● Aim of the exercise
For the word "authenticated", state how many lines of the data include it. Respond with the number only.

Dataset entries:
......
(** [DELETE /units/:id]; the articles and the recipe ingredients are those
    of [db]. *)
Definition deleteUnit (db : Db) (authenticated : bool) (id : string)
    (us : list Unit) : Reply unit UnitError * list Unit :=
  if negb authenticated
  then (Err 401 (mkUnitError "Not authenticated" None), us)
  else
    match findUnitById us id with
    | None => (Err 404 (mkUnitError "Unit not found" None), us)
    | Some existing =>
      if Nat.ltb 0 (articlesUsingUnit db (u_symbol existing))
      then
        (Err 400
           (mkUnitError "Unit is in use"
              (Some ("This unit is used by "
                     +:+ countToString (articlesUsingUnit db (u_symbol existing))
                     +:+ " article(s). Please change the unit on those articles first."))),
         us)
      else if Nat.ltb 0 (recipesUsingUnit db (u_symbol existing))
      then
        (Err 400
           (mkUnitError "Unit is in use"
              (Some ("This unit is used in "
                     +:+ countToString (recipesUsingUnit db (u_symbol existing))
                     +:+ " recipe ingredient(s). Please change the unit on those ingredients first."))),
         us)
      else if Nat.ltb 0 (dependentUnits us id)
      then
        (Err 400
           (mkUnitError "Unit has dependencies"
              (Some (countToString (dependentUnits us id)
                     +:+ " unit(s) are configured to convert to this unit. Please remove those conversions first."))),
         us)
      else (Ok tt, unitDelete id us)
    end.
......
● Response area
3